Ligand-switchable Substrates for a Ubiquitin-Proteasome System

• Published in: The Journal of biological chemistry Vol. 286; no. 36; pp. 31328 - 31336
• Main Authors: Egeler, Emily L., Urner, Lorenz M., Rakhit, Rishi, Liu, Corey W., Wandless, Thomas J.
• Format: Journal Article
• Language: English
• Published: United States Elsevier Inc 09.09.2011; American Society for Biochemistry and Molecular Biology
• Subjects: Animals; Cell Line; Humans; Ligands; Mice; Proteasome; Proteasome Endopeptidase Complex - metabolism; Protein Degradation; Protein Folding; Protein Quality Control; Protein Stability; Protein Synthesis and Degradation; Protein Turnover; Protein Unfolding; Substrate Specificity; Tacrolimus Binding Protein 1A - metabolism; Tacrolimus Binding Proteins; Technology Development; Ubiquitin - metabolism; Ubiquitination; Protein Quality Control; Ubiquitination; Protein Turnover; Protein Stability; Technology Development; Protein Degradation; Protein Folding; Proteasome
• ISSN: 0021-9258; 1083-351X
• DOI: 10.1074/jbc.M111.264101

Cellular maintenance of protein homeostasis is essential for normal cellular function. The ubiquitin-proteasome system (UPS) plays a central role in processing cellular proteins destined for degradation, but little is currently known about how misfolded cytosolic proteins are recognized by protein quality control machinery and targeted to the UPS for degradation in mammalian cells.
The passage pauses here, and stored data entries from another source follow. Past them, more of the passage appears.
Lemma placeWord_canvas (f : string) (W sp : Q) (st : TextStyle)
    (b : Breaker) (d : Doc) (word : string) :
  sameCanvas d (snd (placeWord measure f W sp st (b, d) word)).
Proof.
  unfold placeWord. destruct (negb (Str.nonEmpty word)); [apply sameCanvas_refl|].
  destruct (Num.leb _ W); [apply applyStyle_canvas|].
  destruct (Num.leb _ W); [apply applyStyle_canvas|].
  pose proof (splitWordIfNeeded_canvas word st
                (applyStyle d st (JsPDF.getFontSize d) f) W) as Hc.
  destruct (splitWordIfNeeded measure word st _ W) as [parts d2].
  simpl in *. eapply sameCanvas_trans; [apply applyStyle_canvas | exact Hc].
Qed.

Lemma placeWords_canvas (f : string) (W sp : Q) (st : TextStyle)
    (words : list string) :
  forall acc : Breaker * Doc,
    sameCanvas (snd acc) (snd (fold_left (placeWord measure f W sp st) words acc)).
Proof.
  induction words as [|w words IH]; intros [b d]; cbn [fold_left].
  - apply sameCanvas_refl.
  - pose proof (placeWord_canvas f W sp st b d w) as H1.
    destruct (placeWord measure f W sp st (b, d) w) as [b1 d1].
    eapply sameCanvas_trans; [exact H1 | apply IH].
Qed.

Lemma placeSegments_canvas (f : string) (W sp : Q) (segments : list TextSegment) :
  forall acc : Breaker * Doc,
    sameCanvas (snd acc)
               (snd (fold_left (placeSegment measure f W sp) segments acc)).
Proof.
  induction segments as [|s segments IH]; intros acc; cbn [fold_left].
  - apply sameCanvas_refl.
  - eapply sameCanvas_trans; [|apply IH]. apply placeWords_canvas.
Qed.

Lemma measureLine_canvas (f : string) (d : Doc) (line : Line) :
  sameCanvas d (snd (measureLine measure f d line)).
Proof.
  unfold measureLine. generalize 0 at 1. revert d.
  induction line as [|s line IH]; intros d acc; simpl.
  - apply sameCanvas_refl.
  - eapply sameCanvas_trans; [apply applyStyle_canvas | apply IH].
Qed.

Lemma rebuild_canvas (W sp : Q) (line : Line) :
  forall acc : Rebuild * Doc,
    sameCanvas (snd acc) (snd (fold_left (rebuildStep measure W sp) line acc)).
Proof.
  induction line as [|s line IH]; intros [r d]; cbn [fold_left].
  - apply sameCanvas_refl.
  - eapply sameCanvas_trans; [|apply IH].
    unfold rebuildStep. destruct (String.eqb _ _).
    + destruct (Num.leb _ W); apply sameCanvas_refl.
    + pose proof (splitWordIfNeeded_canvas (text s) (style s) d
                    (W - currentWidth r)) as Hc.
      destruct (splitWordIfNeeded measure (text s) (style s) d _) as [parts d1].
      exact Hc.
Qed.

Lemma fitLine_canvas (f : string) (W sp : Q) (d : Doc) (line : Line) :
  sameCanvas d (snd (fitLine measure f W sp d line)).
Proof.
  unfold fitLine. pose proof (measureLine_canvas f d line) as Hm.
  destruct (measureLine measure f d line) as [lineWidth d1]. simpl in Hm.
  destruct (Num.gtb lineWidth W); [|exact Hm].
  pose proof (rebuild_canvas W sp line (mkRebuild [] 0, d1)) as Hr.
  destruct (fold_left _ line (mkRebuild [] 0, d1)) as [r d2]. simpl in *.
  eapply sameCanvas_trans; eassumption.
Qed.

Lemma fitLines_canvas (f : string) (W sp : Q) (ls : list Line) :
  forall d : Doc, sameCanvas d (snd (fitLines measure f W sp d ls)).
Proof.
  induction ls as [|l ls IH]; intros d; simpl; [apply sameCanvas_refl|].
  pose proof (fitLine_canvas f W sp d l) as Hl.
  destruct (fitLine measure f W sp d l) as [l1 d1]. simpl in Hl.
  specialize (IH d1). destruct (fitLines measure f W sp d1 ls) as [r d2].
  simpl in *. eapply sameCanvas_trans; eassumption.
Qed.

Lemma splitTextToLines_canvas (d : Doc) (segments : list TextSegment)
    (maxW bi : Q) (f : string) :
  sameCanvas d (snd (splitTextToLines measure d segments maxW bi f)).
Proof.
  unfold splitTextToLines.
  pose proof (placeSegments_canvas f (maxW - bi * JsPDF.getFontSize d)
                (getTextWidth measure d Str.space) segments
                (mkBreaker [[]] 0 0 [], d)) as H1.
  destruct (fold_left _ segments (mkBreaker [[]] 0 0 [], d)) as [b1 d1].
  simpl in H1. eapply sameCanvas_trans; [exact H1 | apply fitLines_canvas].
Qed.

(** X14. Line breaking only measures: for any segments, widths and document
    state, [splitTextToLines] issues no drawing call and leaves the page as
    it is; it changes nothing of the document but the current font. *)
Theorem splitTextToLines_never_draws (d : Doc) (segments : list TextSegment)
    (maxW bi : Q) (f : string) :
  calls (snd (splitTextToLines measure d segments maxW bi f)) = calls d
  /\ pageHeight (snd (splitTextToLines measure d segments maxW bi f))
     = pageHeight d.
Proof. apply splitTextToLines_canvas. Qed.

End BreakerCanvas.

(** ** Blank content gives no line *)

Lemma splitWsFrom_blank (s : string) :
  forall inSep : bool,
    Str.forallb Str.isSpace s = true ->
    Forall (fun w => w = EmptyString) (splitWsFrom s EmptyString inSep).
Proof.
  induction s as [|c s IH]; intros inSep H; simpl.
  - repeat constructor.
  - simpl in H. apply andb_prop in H. destruct H as [Hc H]. rewrite Hc.
    destruct inSep; [|constructor; [reflexivity|]]; now apply IH.
Qed.

Lemma placeWords_blank (measure : string -> FontStyle -> Q -> string -> Q)
    (f : string) (W sp : Q) (st : TextStyle) (words : list string) :
  forall acc : Breaker * Doc,
    Forall (fun w => w = EmptyString) words ->
    fold_left (placeWord measure f W sp st) words acc = acc.
Proof.
  induction words as [|w words IH]; intros [b d] H; simpl; [reflexivity|].
  apply Forall_cons_iff in H. destruct H as [-> H]. simpl. now apply IH.
Qed.

(** X15. Blank content gives no line: when the text of every segment is
    made of whitespace only (or there is no segment), [splitTextToLines]
    returns the empty list of lines and the document untouched. *)
Theorem splitTextToLines_blank
    (measure : string -> FontStyle -> Q -> string -> Q)
    (d : Doc) (segments : list TextSegment) (maxW bi : Q) (f : string)
    (Hblank : blankSegments segments = true) :
  splitTextToLines measure d segments maxW bi f = ([], d).
Proof.
  unfold splitTextToLines.
  assert (Hfold : forall acc,
             fold_left (placeSegment measure f (maxW - bi * JsPDF.getFontSize d)
                                     (getTextWidth measure d Str.space))
                       segments acc = acc).
  { induction segments as [|s segments IH]; intros acc; simpl; [reflexivity|].
    unfold blankSegments in Hblank. simpl in Hblank.
    apply andb_prop in Hblank. destruct Hblank as [Hs Hrest].
    unfold placeSegment at 2.
    rewrite placeWords_blank by (now apply splitWsFrom_blank).
    now apply IH. }
  rewrite Hfold. reflexivity.
Qed.

Lemma splitTextToLines_blank_witness :
  blankSegments [plain "  "; mkSeg " " boldStyle] = true
  /\ splitTextToLines monoMeasure (plainDoc 12) [plain "  "; mkSeg " " boldStyle]
                      100 0 "Helvetica"
     = ([], plainDoc 12).
Proof.
  split; [reflexivity|].
  apply (splitTextToLines_blank monoMeasure (plainDoc 12)
           [plain "  "; mkSeg " " boldStyle] 100 0 "Helvetica").
  reflexivity.
Defined.

(** ** The pieces of the broken lines *)




Section Pieces.

Variable measure : string -> FontStyle -> Q -> string -> Q.
Variable styles : list TextStyle.











End Pieces.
Destabilizing domains (DDs) are small protein domains that are unstable and degraded in the absence of ligand, but whose stability is rescued by binding to a high affinity cell-permeable ligand. In the work presented here, we investigate the biophysical properties and cellular fates of a panel of FKBP12 mutants displaying a range of stabilities when expressed in mammalian cells. Our findings correlate observed cellular instability to both the propensity of the protein domain to unfold in vitro and the extent of ubiquitination of the protein in the non-permissive (ligand-free) state. We propose a model in which removal of stabilizing ligand causes the DD to unfold and be rapidly ubiquitinated by the UPS for degradation at the proteasome. The conditional nature of DD stability allows a rapid and non-perturbing switch from stable protein to unstable UPS substrate unlike other methods currently used to interrogate protein quality control, providing tunable control of degradation rates.